(Dataset entries)
□ □ □

(** Modelled from the spec: the level set's containment query of the
    absent [LevelSet2d.h]; inside is where the distance is not positive. *)
Definition is_inside (l : LevelSet2D) (p : Vec2R) : bool :=
  match interp (ls_phi l) p with
  | Some d => Real_leb d 0
  | None => false
  end.

Definition N_range (n : N) : list N := map N.of_nat (seq 0 (N.to_nat n)).

Definition cells (nx : Vec2st) : list Vec2st :=
  flat_map (fun i => map (fun j => (i, j)) (N_range (snd nx)))
           (N_range (fst nx)).

Definition sub_coord (n : positive) (i a : N) : Real :=
  inject_Z (Z.of_N i) + (inject_Z (Z.of_N a) + 1 / 2) / inject_Z (Zpos n).

Definition sub_samples (n : positive) (ij : Vec2st) : list Vec2R :=
  flat_map (fun a => map (fun b => (sub_coord n (fst ij) a,
                                    sub_coord n (snd ij) b))
                         (N_range (Npos n)))
           (N_range (Npos n)).

(** Modelled from the spec: the level set's volume estimate of the absent
    [LevelSet2d.h]; it supersamples each cell [n] by [n] and counts the
    samples inside, each worth the area of a sub-cell. *)
Definition estimate_volume (n : positive) (l : LevelSet2D) : Real :=
  let samples := flat_map (sub_samples n) (cells (ls_size l)) in
  let inside := length (filter (is_inside l) samples) in
  let sub_dx := ls_dx l / inject_Z (Zpos n) in
  inject_Z (Z.of_nat inside) * (sub_dx * sub_dx).

(** Modelled from the spec: the body of
    [FlipParticlesSimulation::compute_volume], whose source file is absent;
    it delegates to the volume estimate of the liquid or of the air level
    set.  [samples] is the supersampling factor it asks for. *)
Definition compute_volume (samples : positive) (liquid : bool)
    (s : FlipParticlesSimulation) : Real :=
  estimate_volume samples (if liquid then m_surface s else m_air_surface s).

(** Two level sets hold the same distances: same resolution, same
    samples, same spacing.  Offset and narrow-band width may differ. *)
Definition same_distances (l1 l2 : LevelSet2D) : Prop :=
  ls_size l1 = ls_size l2 /\
  sg_grid (ls_phi l1) = sg_grid (ls_phi l2) /\
  ls_dx l1 = ls_dx l2.

(** ** The driver: the substep loop of [display]

    [testsurfacetension.cpp], lines 15-67.  The simulation object and the
    renderer are used through their member functions only, whose code is
    not in this file: they are taken as given.  Arithmetic is exact in
    this section; it serves the choice of one substep and the flags and
    drawing of [display], and module [Fp] below has the loop in rounded
    arithmetic. *)

Definition g_dt : Real := 1 / 120.
Definition g_dx : Real := 0.025.

(** The threshold [1E-10] of line 43. *)
Definition velmag_threshold : Real := 1E-10.

(** Lines 42-53: the substep chosen for a velocity magnitude, [frame_time]
    into the frame, and whether the throttling message is printed. *)
Definition cfl_dt (velmag : Real) : Real := 3 * g_dx * g_dx / velmag.

Definition substep_dt (velmag frame_time : Real) : Real * bool :=
  if Real_gtb velmag velmag_threshold then
    let dt := cfl_dt velmag in
    if Real_gtb dt (g_dt - frame_time)
    then (g_dt - frame_time, true)
    else (dt, false)
  else (g_dt - frame_time, false).

(** What the loop asks of its collaborators, in order. *)
Inductive request :=
| Clear
| Cout (dt : Real)
| AddForce (force : Vec2R) (dt : Real)
| RunSimulation (dt : Real).

Section Driver.

Variables Sim Renderer : Type.
Variable max_vel_mag : Sim -> Real.
Variable add_force : Vec2R -> Real -> Sim -> Sim.
Variable run_simulation : Real -> Renderer -> Sim -> Sim * Renderer.
Variable clear : Renderer -> Renderer.

(** The globals the loop reads and writes, and its local [frame_time]. *)
Record Globals := {
  g_renderer : Renderer;
  g_sim : Sim;
  g_run : bool;
  g_single_run : bool;
  g_dirty_display : bool;
  g_first_sim : bool
}.

Record LoopState := {
  globals : Globals;
  frame_time : Real;
  log : list request
}.

Inductive control := Continue | Break.

(** Lines 38-61: one pass through the loop body. *)
Definition loop_body (st : LoopState) : control * LoopState :=
  let g := globals st in
  let renderer := clear (g_renderer g) in
  let velmag := if g_first_sim g then 1 else max_vel_mag (g_sim g) in
  let '(dt, throttled) := substep_dt velmag (frame_time st) in
  let printed := if throttled then [Cout dt] else [] in
  let frame_time' := frame_time st + dt in
  if Real_leb dt 0 then
    (Break,
     {| globals := {| g_renderer := renderer; g_sim := g_sim g;
                      g_run := g_run g; g_single_run := g_single_run g;
                      g_dirty_display := g_dirty_display g;
                      g_first_sim := false |};
        frame_time := frame_time';
        log := log st ++ Clear :: printed |})
  else
    let sim := add_force (0, -1) g_dt (g_sim g) in
    let '(sim', renderer') := run_simulation dt renderer sim in
    (Continue,
     {| globals := {| g_renderer := renderer'; g_sim := sim';
                      g_run := g_run g; g_single_run := g_single_run g;
                      g_dirty_display := g_dirty_display g;
                      g_first_sim := false |};
        frame_time := frame_time';
        log := log st ++ Clear :: printed
                   ++ [AddForce (0, -1) g_dt; RunSimulation dt] |}).

(** Lines 36-62: [while (frame_time < g_dt)].  The loop need not end (the
    substeps may shrink for ever), so it runs on fuel; the flag tells
    whether the loop was left ([true]) or the fuel ran out, in which case
    the state reached so far is returned. *)
Fixpoint substep_loop (fuel : nat) (st : LoopState) : bool * LoopState :=
  match fuel with
  | O => (negb (Real_ltb (frame_time st) g_dt), st)
  | S fuel' =>
      if Real_ltb (frame_time st) g_dt then
        match loop_body st with
        | (Continue, st') => substep_loop fuel' st'
        | (Break, st') => (true, st')
        end
      else (true, st)
  end.

(** Lines 33-67: the simulation part of [display]. *)
Definition display_simulate (fuel : nat) (g : Globals)
    : bool * Globals * list request :=
  if g_run g || g_single_run g then
    let '(finished, st) :=
      substep_loop fuel {| globals := g; frame_time := 0; log := [] |} in
    let g' := globals st in
    (finished,
     {| g_renderer := g_renderer g'; g_sim := g_sim g';
        g_run := g_run g'; g_single_run := false;
        g_dirty_display := true; g_first_sim := g_first_sim g' |},
     log st)
  else (true, g, []).

End Driver.

Arguments globals {Sim Renderer} _.
Arguments frame_time {Sim Renderer} _.
Arguments log {Sim Renderer} _.

(** ** Small scenes on which the model is run *)

(** The Transform of [main], line 104. *)
Definition scene_xform : Transform := {| dx := g_dx; offset := (0, 0) |}.

Definition scene_size : Vec2st := (2, 3)%N.

(** A 2 x 3 level set, liquid in three of its cells. *)
Definition pool : LevelSet2D :=
  {| ls_phi := {| sg_xform := scene_xform; sg_size := scene_size;
                  sg_grid := [Some (-1); Some (-1); Some 1;
                              Some (-1); Some 1; Some 1] |};
     ls_nb := 10 |}.

Definition with_surface (l : LevelSet2D) (s : FlipParticlesSimulation) :=
  {| m_vel := m_vel s; m_collision_vel := m_collision_vel s;
     m_surface := l; m_collision := m_collision s;
     m_variableviscosity := m_variableviscosity s;
     m_particles := m_particles s; m_air_volume := m_air_volume s;
     m_air_surface := m_air_surface s; m_air_particles := m_air_particles s;
     m_xform := m_xform s; m_moving_solids := m_moving_solids s;
     m_solve_viscosity := m_solve_viscosity s;
     m_enforce_bubbles := m_enforce_bubbles s;
     m_volume_correction := m_volume_correction s;
     m_st_scale := m_st_scale s;
     m_target_volume := m_target_volume s; m_accum_error := m_accum_error s |}.

Definition fresh_scene : FlipParticlesSimulation :=
  FlipParticlesSimulation_new scene_xform scene_size 10.

Definition pool_scene : FlipParticlesSimulation := with_surface pool fresh_scene.

(** A stand-in simulation for the driver: its state is the largest speed,
    which a force raises by its strength times [dt]. *)
Definition toy_add_force (force : Vec2R) (dt : Real) (speed : Real) : Real :=
  speed + Qabs (snd force) * dt.

Definition toy_run_simulation (dt : Real) (r : unit) (speed : Real)
    : Real * unit := (speed, r).

Definition toy_globals : Globals Real unit :=
  {| g_renderer := tt; g_sim := 0; g_run := true; g_single_run := false;
     g_dirty_display := true; g_first_sim := true |}.

(** A viscosity field over the pool's grid, and one over a finer grid. *)
Definition matched_field : ScalarGrid :=
  ScalarGrid_new {| dx := 1 / 40; offset := (0, 0) |} scene_size (Some 3).

Definition finer_field : ScalarGrid :=
  ScalarGrid_new {| dx := 1 / 80; offset := (0, 0) |} scene_size (Some 3).

Definition larger_field : ScalarGrid :=
  ScalarGrid_new scene_xform (3, 3)%N (Some 3).

(** The pool again, elsewhere in the world and with a thinner band. *)
Definition moved_pool : LevelSet2D :=
  {| ls_phi := {| sg_xform := {| dx := g_dx; offset := (5, 7) |};
                  sg_size := scene_size;
                  sg_grid := sg_grid (ls_phi pool) |};
     ls_nb := 3 |}.

(** ** Consistency of the wrapper's members *)

(** The velocity grids and the three level sets lie over the
    simulation's Transform, have one resolution, and the level sets one
    narrow-band width: what the constructor's body sets up. *)
Definition shared_geometry (s : FlipParticlesSimulation) : Prop :=
  let nx := ls_size (m_surface s) in
  (vg_xform (m_vel s) = m_xform s /\ vg_size (m_vel s) = nx) /\
  (vg_xform (m_collision_vel s) = m_xform s /\
   vg_size (m_collision_vel s) = nx) /\
  ls_xform (m_surface s) = m_xform s /\
  (ls_xform (m_collision s) = m_xform s /\ ls_size (m_collision s) = nx /\
   ls_nb (m_collision s) = ls_nb (m_surface s)) /\
  (ls_xform (m_air_surface s) = m_xform s /\
   ls_size (m_air_surface s) = nx /\
   ls_nb (m_air_surface s) = ls_nb (m_surface s)).

(** A feature that is switched on has the data it works with: the
    viscosity solve a viscosity grid matched with the liquid surface, the
    volume correction a target volume and an accumulated error. *)
Definition features_backed (s : FlipParticlesSimulation) : Prop :=
  (m_solve_viscosity s = true ->
   exists g, m_variableviscosity s = Some g /\
             is_matched (m_surface s) g = true) /\
  (m_volume_correction s = true ->
   (exists v, m_target_volume s = Some v) /\
   (exists e, m_accum_error s = Some e)).

(** The volume is read off the level sets: what a [compute_volume] that
    only measures them satisfies. *)
Definition reads_level_sets_only
    (volume : bool -> FlipParticlesSimulation -> Real) : Prop :=
  forall liquid s1 s2,
    m_surface s1 = m_surface s2 ->
    m_air_surface s1 = m_air_surface s2 ->
    m_collision s1 = m_collision s2 ->
    volume liquid s1 = volume liquid s2.

(** The member (or pair of members) a setter writes. *)
Inductive member :=
| StScale | EnforceBubbles | VolumeCorrection | Viscosity | MovingSolids.

Definition writes (c : setter) : member :=
  match c with
  | SetSurfaceTension _ => StScale
  | SetEnforceBubbles => EnforceBubbles
  | SetVolumeCorrection => VolumeCorrection
  | SetViscosityGrid _ | SetViscosity _ => Viscosity
  | DisableMovingSolids => MovingSolids
  end.

(** A setter call that stops at the assertion of [set_viscosity]. *)
Definition is_mismatched_grid (l : LevelSet2D) (c : setter) : bool :=
  match c with
  | SetViscosityGrid visc_coeff => negb (is_matched l visc_coeff)
  | _ => false
  end.

(** ** The driver: keys, drawing and screenshots

    [testsurfacetension.cpp], lines 68-99.  Drawing and the screenshot
    are member functions of the simulation and of the renderer, taken as
    given; [sprintf_s] is the C library's, modelled for the two directives
    the format of line 82 uses. *)

Section Interactive.

Import Ascii String.

Variables Sim Renderer : Type.
Variable max_vel_mag : Sim -> Real.
Variable add_force : Vec2R -> Real -> Sim -> Sim.
Variable run_simulation : Real -> Renderer -> Sim -> Sim * Renderer.
Variable clear : Renderer -> Renderer.
Variable draw_surface : Sim -> Renderer -> Sim * Renderer.
Variable draw_air : Sim -> Renderer -> Sim * Renderer.
Variable draw_collision : Sim -> Renderer -> Sim * Renderer.
Variable sgi_screenshot : string -> Z -> Renderer -> Renderer.

(** The globals of lines 15-30 that [Globals] leaves out.
    [g_frame_count] is an [int]. *)
Record Display := {
  d_globals : Globals Sim Renderer;
  g_print_screen : bool;
  g_frame_count : Z
}.

Definition INT_MAX : Z := 2147483647.

Definition with_globals (g : Globals Sim Renderer) (d : Display) : Display :=
  {| d_globals := g; g_print_screen := g_print_screen d;
     g_frame_count := g_frame_count d |}.

(** Lines 91-99. *)
Definition keyboard (key : ascii) (x y : Z) (d : Display) : Display :=
  let g := d_globals d in
  if (key =? " ")%char then
    with_globals {| g_renderer := g_renderer _ _ g; g_sim := g_sim _ _ g;
                    g_run := negb (g_run _ _ g);
                    g_single_run := g_single_run _ _ g;
                    g_dirty_display := g_dirty_display _ _ g;
                    g_first_sim := g_first_sim _ _ g |} d
  else if (key =? "n")%char then
    with_globals {| g_renderer := g_renderer _ _ g; g_sim := g_sim _ _ g;
                    g_run := g_run _ _ g;
                    g_single_run := true;
                    g_dirty_display := g_dirty_display _ _ g;
                    g_first_sim := g_first_sim _ _ g |} d
  else if (key =? "p")%char then
    {| d_globals := g;
       g_print_screen := if g_print_screen d then false else true;
       g_frame_count := g_frame_count d |}
  else d.
(** * Smart Bookmark App: the OAuth callback route and the bookmark controller

    A shallow embedding of the code that carries behaviour:

    - the route handler [GET] of the callback endpoint [/auth/callback],
      which turns an authorization code into a session and answers with a
      redirect;
    - the client component [BookmarkClient]: its mount effect,
      [loadBookmarks], [handleSignIn], [handleSignOut], [handleAddBookmark]
      and [handleDeleteBookmark], what it renders, and sequences of user
      actions and notifications on it;
    - the two [createClient] functions, for the browser and for the server.

    The handlers are [async] functions that talk to services the repository does not
    implement (the Supabase auth, data and realtime clients, React's state
    setters, the console).  They are embedded as finite interaction trees
    ([Prog]): every call to such a service is a visible event, every [await]
    is the continuation of the event, and a run against an arbitrary
    environment gives the returned value, the final environment and the list
    of calls that were issued.  Each service call answers with a value of the
    type its TypeScript signature declares (for instance [{ error }] with
    [error : AuthError | null]).  [NextResponse.redirect] refuses a target
    that is not a valid URL; [Checked] is the route handler with that check
    and with the exception it can end in. *)

From Stdlib Require Import String List Bool ZArith.
From ExtLib Require Import Structures.Monad.
Import ListNotations.
Import MonadNotation.
Local Open Scope list_scope.
Local Open Scope monad_scope.
Local Open Scope string_scope.

Set Implicit Arguments.

(** ** Programs with visible service calls *)

Inductive Prog (E : Type -> Type) (R : Type) : Type :=
| Ret (r : R)
| Vis (X : Type) (e : E X) (k : X -> Prog E R).

Arguments Ret {E R} r.
Arguments Vis {E R X} e k.

Fixpoint pbind {E : Type -> Type} {A B : Type}
         (p : Prog E A) (f : A -> Prog E B) : Prog E B :=
  match p with
  | Ret a => f a
  | Vis e k => Vis e (fun x => pbind (k x) f)
  end.

#[export] Instance Monad_Prog (E : Type -> Type) : Monad (Prog E) :=
  {| ret := fun _ r => Ret r;
     bind := fun _ _ p f => pbind p f |}.

(** One service call, awaited. *)
Definition trigger {E : Type -> Type} {X : Type} (e : E X) : Prog E X :=
  Vis e (fun x => Ret x).
(** [post]; [uuid] is the transaction id drawn for the new order. *)
Definition post (env : Env) (uuid : string) (request : Request)
    : M Response :=
  s ← get_session;
  order_data ← getitem s "order" ≫= as_order;
  tickets ← getitem order_data "tickets" ≫= as_tickets;
  rates ← tally tickets [];
  aborted ← check_capacity env order_data rates;
  match aborted with
  | Some response => mret response
  | None =>
      email ← getitem order_data "email" ≫= as_str;
      name ← getitem order_data "name" ≫= as_str;
      order_total ← getitem order_data "order_total" ≫= as_str;
      order ← Order_objects_create uuid email name order_total;
      let items :=
        (λ ticket, OrderItem.mk (Order.id order) (Ticket.rate ticket)
                     (Ticket.email ticket) (Ticket.name ticket)) <$> tickets in
      OrderItem_objects_bulk_create items ;;
      del_session "order" ;;
      payload ← add_metadata env 0 tickets (base_payload env order);
      record_sent (mkSent (PAYMENT_URL (settings env)) payload
                     (PAYMENT_CERT_BUNDLE (settings env))) ;;
      r ← lift (requests_post env (PAYMENT_URL (settings env)) payload
                  (PAYMENT_CERT_BUNDLE (settings env)));
      mret (HttpResponse r.1 r.2)
  end.

End SubmitOrder.

(** ** SessionConfirmMixin *)

Module SessionConfirmMixin.

(** [get]: [super_get] is the [get] of the next class. *)
Definition get (super_get : M Response) (slug : string) : M Response :=
  s ← get_session;
  match s !! "order" with
  | None => mret (HttpResponseRedirect (payments_details slug))
  | Some _ => super_get
  end.

End SessionConfirmMixin.

(** [request.session.get(key)] *)
Definition session_get (key : string) : M SVal :=
  s ← get_session; mret (default SNone (s !! key)).

Definition Workshop_objects_get (slug : string) : M Workshop.t :=
  d ← get_db;
  objects_get "Workshop" (λ x, bool_decide (Workshop.slug x = slug))
    (workshop_table d).

(** ** WorkshopList *)

Module WorkshopList.

(** Truth value of [self.private_code]: [None] and the empty string are
    false. *)
Definition truthy (code : option string) : bool :=
  match code with
  | Some c => negb (bool_decide (c = EmptyString))
  | None => false
  end.

Definition get_queryset (private_code : option string)
    : M (list Workshop.t) :=
  d ← get_db;
  let queryset :=
    if truthy private_code then
      Some (List.filter
              (λ x, bool_decide (Some (Workshop.private_code x) = private_code))
              (workshop_table d))
    else None in
  match queryset with
  | None => mret (List.filter (λ x, negb (Workshop.draft x)) (workshop_table d))
  | Some q =>
      if (length q =? 0)%nat
      then mret (List.filter (λ x, negb (Workshop.draft x)) (workshop_table d))
      else mret q
  end.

□ □ □

* _Problem description_: Using only the entries above, output the line with "Definition toy_add_force (force", the line with "g_dirty_display := true; g_first_sim := true", and all lines between them, exactly as they stand.

* _Task response_:
Definition toy_add_force (force : Vec2R) (dt : Real) (speed : Real) : Real :=
  speed + Qabs (snd force) * dt.

Definition toy_run_simulation (dt : Real) (r : unit) (speed : Real)
    : Real * unit := (speed, r).

Definition toy_globals : Globals Real unit :=
  {| g_renderer := tt; g_sim := 0; g_run := true; g_single_run := false;
     g_dirty_display := true; g_first_sim := true |}.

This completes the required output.